From the records below, transcribe exactly the lines that begin at the line with "unfold sanitizeUpscaleFactor. destruct value as [v |];" and end at the line with "(forall n m", both included.

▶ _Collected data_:
□ □ □ □ □ □ □
(** *** Webhook deliveries that change nothing *)

(** A delivery whose body is no [Buffer], whose signature does not verify,
    or whose body is not JSON is answered 400, 401 and 400, and leaves the
    world as it was; so does a verified delivery naming an event that is
    not recognized, which is answered 200. *)
Theorem webhook_rejections_change_nothing (env : Env) (req : WebhookRequest) (w : World) :
  (rawBody req = None ->
   lemonWebhookHandler env req w
     = (Return (mkResponse 400 (MessageBody "Invalid webhook body.")), w))
  /\ (forall raw : list Z,
        rawBody req = Some raw ->
        verifyLemonSignature (processEnv env) raw
          (if present (xSignature req) then xSignature req else None) = Return false ->
        lemonWebhookHandler env req w
          = (Return (mkResponse 401 (MessageBody "Invalid webhook signature.")), w))
  /\ (forall raw : list Z,
        rawBody req = Some raw ->
        verifyLemonSignature (processEnv env) raw
          (if present (xSignature req) then xSignature req else None) = Return true ->
        JSONText.parse (Crypto.bufferToString raw) = None ->
        lemonWebhookHandler env req w
          = (Return (mkResponse 400 (MessageBody "Webhook payload is not valid JSON.")), w))
  /\ (forall (raw : list Z) (payload : JSON) (eventName u : string),
        rawBody req = Some raw ->
        verifyLemonSignature (processEnv env) raw
          (if present (xSignature req) then xSignature req else None) = Return true ->
        JSONText.parse (Crypto.bufferToString raw) = Some payload ->
        readNestedString payload ["meta"; "event_name"] = Some eventName ->
        extractLemonUserId payload = Some u ->
        eventTarget eventName = None ->
        exists ignored : bool,
          lemonWebhookHandler env req w = (Return (mkResponse 200 (WebhookBody ignored)), w)).
Proof.
  split; [| split; [| split]].
  - intros Hb. unfold lemonWebhookHandler. rewrite Hb. reflexivity.
  - intros raw Hb Hv. unfold lemonWebhookHandler. rewrite Hb.
    unfold bind, lift. rewrite Hv. reflexivity.
  - intros raw Hb Hv Hp. unfold lemonWebhookHandler. rewrite Hb.
    unfold bind, lift. rewrite Hv. cbn [negb]. rewrite Hp. reflexivity.
  - intros raw payload eventName u Hb Hv Hp He Hu Ht.
    rewrite (webhook_steps env req w raw payload Hb Hv Hp).
    assert (Ho : isObject payload = true).
    { destruct payload; try discriminate He; reflexivity. }
    rewrite Ho, He, Hu. cbn [negb].
    destruct (negb (JSString.truthy eventName) || negb (JSString.truthy u));
      [exists true; reflexivity |].
    unfold eventTarget in Ht.
    destruct (setHas deactivationEvents eventName); [discriminate |].
    destruct (setHas activationEvents eventName); [discriminate |].
    exists false. reflexivity.
Qed.

(** *** Upscale factor *)

Lemma pow10_pos (k : Z) : 0 <= k -> 0 < 10 ^ k.
Proof. intros H. apply Z.pow_pos_nonneg; lia. Qed.

(** No real is rounded both to 3 and to 4. *)
Lemma roundsTo_3_not_4 (m e : Z) : roundsTo 3 m e = true -> roundsTo 4 m e = false.
Proof.
  unfold roundsTo. change (3 =? 4) with false. change (4 =? 4) with true. cbv iota.
  set (p := 2 ^ 52). assert (Hp : p = 4503599627370496) by reflexivity.
  destruct (0 <=? e) eqn:He.
  - intros H. apply andb_true_iff in H as [_ H]. apply Z.leb_le in H.
    apply andb_false_iff. left. apply Z.leb_gt. lia.
  - apply Z.leb_gt in He. pose proof (pow10_pos (- e) ltac:(lia)) as Hs.
    intros H. apply andb_true_iff in H as [_ H]. apply Z.leb_le in H.
    apply andb_false_iff. left. apply Z.leb_gt. nia.
Qed.

(** A numeral that denotes [n] exactly is rounded to [n]. *)
Lemma roundsTo_exact (n m e : Z) :
  n = 3 \/ n = 4 ->
  (if 0 <=? e then m * 10 ^ e = n else m = n * 10 ^ (- e)) ->
  roundsTo n m e = true.
Proof.
  intros Hn. unfold roundsTo.
  set (p := 2 ^ 52). assert (Hp : p = 4503599627370496) by reflexivity.
  destruct (0 <=? e) eqn:He.
  - intros ->. apply andb_true_iff.
    split; apply Z.leb_le; destruct (n =? 4); lia.
  - apply Z.leb_gt in He. pose proof (pow10_pos (- e) ltac:(lia)) as Hs.
    intros ->. apply andb_true_iff.
    split; apply Z.leb_le; destruct (n =? 4); nia.
Qed.

(** What [sanitizeUpscaleFactor] returns is 2, 3 or 4. *)
Lemma sanitizeUpscaleFactor_bounds (value : option JSON) (factor : Z) :
  sanitizeUpscaleFactor value = Return factor -> 2 <= factor <= 4.
Proof.
  unfold sanitizeUpscaleFactor. destruct value as [v |]; [| intros [= <-]; lia].
  destruct (negb (toPrimitiveReturns v)); [discriminate |].
  destruct (numberIs 3 v); [intros [= <-]; lia |].
  destruct (numberIs 4 v); intros [= <-]; lia.
Qed.

(** The upscale factor of a request.  [sanitizeUpscaleFactor] throws a
    [TypeError] exactly on a value that cannot be converted to a
    primitive: an object with a [toString] property of its own, or an
    array that holds one at any depth.  On every other value, and on an
    absent one, it returns 2, 3 or 4: 3 exactly when [Number] maps the
    value to 3, 4 exactly when to 4.  A number literal that denotes 3 or 4
    is honoured, whatever its exponent; every other integer gives 2; and
    so does a literal within the rounding of a double of 3, which
    JavaScript does not tell from 3. *)
Theorem sanitizeUpscaleFactor_range :
  (forall value : option JSON,
     match sanitizeUpscaleFactor value with
     | Throw e =>
         e = Error "Cannot convert object to primitive value"
         /\ exists v, value = Some v /\ toPrimitiveReturns v = false
     | Return n =>
         (n = 2 \/ n = 3 \/ n = 4)
         /\ (forall v, value = Some v -> toPrimitiveReturns v = true)
         /\ (n = 3 <-> exists v, value = Some v /\ numberIs 3 v = true)
         /\ (n = 4 <-> exists v, value = Some v /\ numberIs 4 v = true)
     end)
  /\ (forall members : list (string * JSON),
        sanitizeUpscaleFactor (Some (JObj members))
        = match JS.member "toString" members with
          | Some _ => Throw (Error "Cannot convert object to primitive value")
          | None => Return 2
          end)
  /\ sanitizeUpscaleFactor None = Return 2
  /\ (forall n m e : Z,
        n = 3 \/ n = 4 ->
        (if 0 <=? e then m * 10 ^ e = n else m = n * 10 ^ (- e)) ->
        sanitizeUpscaleFactor (Some (JNum m e)) = Return n)
  /\ (forall k : Z,
        sanitizeUpscaleFactor (Some (JNum k 0))
        = Return (if k =? 3 then 3 else if k =? 4 then 4 else 2))
  /\ sanitizeUpscaleFactor (Some (JNum 30000000000000001 (-16))) = Return 3
  /\ sanitizeUpscaleFactor (Some (JNum 3000000000000001 (-15))) = Return 2.
Proof.
  split; [| split; [| split; [| split; [| split; [| split]]]]].
  - intros value. unfold sanitizeUpscaleFactor. destruct value as [v |].
    + destruct (toPrimitiveReturns v) eqn:Ep; cbn [negb].
      * destruct (numberIs 3 v) eqn:E3; [| destruct (numberIs 4 v) eqn:E4].
        -- split; [auto |]. split; [intros ? [= <-]; exact Ep |].
           split; [split; [intros _; exists v; auto | reflexivity] |].
           split; [discriminate |]. intros (v' & [= <-] & H4).
           unfold numberIs in E3, H4. destruct (toNumber v) as [[m e] |]; [| discriminate].
           rewrite (roundsTo_3_not_4 m e E3) in H4. discriminate.
        -- split; [auto |]. split; [intros ? [= <-]; exact Ep |].
           split; [split; [discriminate | intros (v' & [= <-] & H3); congruence] |].
           split; [intros _; exists v; auto | reflexivity].
        -- split; [auto |]. split; [intros ? [= <-]; exact Ep |].
           split; (split; [discriminate | intros (v' & [= <-] & H); congruence]).
      * split; [reflexivity |]. exists v. auto.
    + split; [auto |]. split; [discriminate |].
      split; (split; [discriminate | intros (v' & Hv & _); discriminate]).
  - intros members. unfold sanitizeUpscaleFactor. cbn [toPrimitiveReturns].
    destruct (JS.member "toString" members); reflexivity.
  - reflexivity.
  - intros n m e Hn Hv. unfold sanitizeUpscaleFactor. cbn [toPrimitiveReturns negb].
    unfold numberIs. cbn [toNumber].
    destruct Hn as [-> | ->].
    + rewrite (roundsTo_exact 3 m e (or_introl eq_refl) Hv). reflexivity.
    + pose proof (roundsTo_exact 4 m e (or_intror eq_refl) Hv) as H4.
      destruct (roundsTo 3 m e) eqn:E3.
      * rewrite (roundsTo_3_not_4 m e E3) in H4. discriminate.
      * rewrite H4. reflexivity.
  - intros k. unfold sanitizeUpscaleFactor. cbn [toPrimitiveReturns negb].
    unfold numberIs. cbn [toNumber]. unfold roundsTo.
    change (0 <=? 0) with true. change (3 =? 4) with false. change (4 =? 4) with true.
    cbv iota. change (10 ^ 0) with 1.
    set (p := 2 ^ 52). assert (Hp : p = 4503599627370496) by reflexivity.
    destruct (k =? 3) eqn:K3; [apply Z.eqb_eq in K3 | apply Z.eqb_neq in K3].
    + subst k. replace ((3 * p - 1 <=? 3 * 1 * p) && (3 * 1 * p <=? 3 * p + 1)) with true;
        [reflexivity |].
      symmetry. apply andb_true_iff. split; apply Z.leb_le; lia.
    + replace ((3 * p - 1 <=? k * 1 * p) && (k * 1 * p <=? 3 * p + 1)) with false.
      2:{ symmetry. apply andb_false_iff.
          destruct (Z_lt_le_dec k 3); [left | right]; apply Z.leb_gt; lia. }
      destruct (k =? 4) eqn:K4; [apply Z.eqb_eq in K4 | apply Z.eqb_neq in K4].
      * subst k.
        replace ((4 * p - 1 <=? 4 * 1 * p) && (4 * 1 * p <=? 4 * p + 2)) with true;
          [reflexivity |].
        symmetry. apply andb_true_iff. split; apply Z.leb_le; lia.
      * replace ((4 * p - 1 <=? k * 1 * p) && (k * 1 * p <=? 4 * p + 2)) with false;
          [reflexivity |].
        symmetry. apply andb_false_iff.
        destruct (Z_lt_le_dec k 4); [left | right]; apply Z.leb_gt; lia.
  - vm_compute. reflexivity.
  - vm_compute. reflexivity.
Qed.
□ □ □ □ □ □ □
▶ _Response below_:
  unfold sanitizeUpscaleFactor. destruct value as [v |]; [| intros [= <-]; lia].
  destruct (negb (toPrimitiveReturns v)); [discriminate |].
  destruct (numberIs 3 v); [intros [= <-]; lia |].
  destruct (numberIs 4 v); intros [= <-]; lia.
Qed.

(** The upscale factor of a request.  [sanitizeUpscaleFactor] throws a
    [TypeError] exactly on a value that cannot be converted to a
    primitive: an object with a [toString] property of its own, or an
    array that holds one at any depth.  On every other value, and on an
    absent one, it returns 2, 3 or 4: 3 exactly when [Number] maps the
    value to 3, 4 exactly when to 4.  A number literal that denotes 3 or 4
    is honoured, whatever its exponent; every other integer gives 2; and
    so does a literal within the rounding of a double of 3, which
    JavaScript does not tell from 3. *)
Theorem sanitizeUpscaleFactor_range :
  (forall value : option JSON,
     match sanitizeUpscaleFactor value with
     | Throw e =>
         e = Error "Cannot convert object to primitive value"
         /\ exists v, value = Some v /\ toPrimitiveReturns v = false
     | Return n =>
         (n = 2 \/ n = 3 \/ n = 4)
         /\ (forall v, value = Some v -> toPrimitiveReturns v = true)
         /\ (n = 3 <-> exists v, value = Some v /\ numberIs 3 v = true)
         /\ (n = 4 <-> exists v, value = Some v /\ numberIs 4 v = true)
     end)
  /\ (forall members : list (string * JSON),
        sanitizeUpscaleFactor (Some (JObj members))
        = match JS.member "toString" members with
          | Some _ => Throw (Error "Cannot convert object to primitive value")
          | None => Return 2
          end)
  /\ sanitizeUpscaleFactor None = Return 2
  /\ (forall n m e : Z,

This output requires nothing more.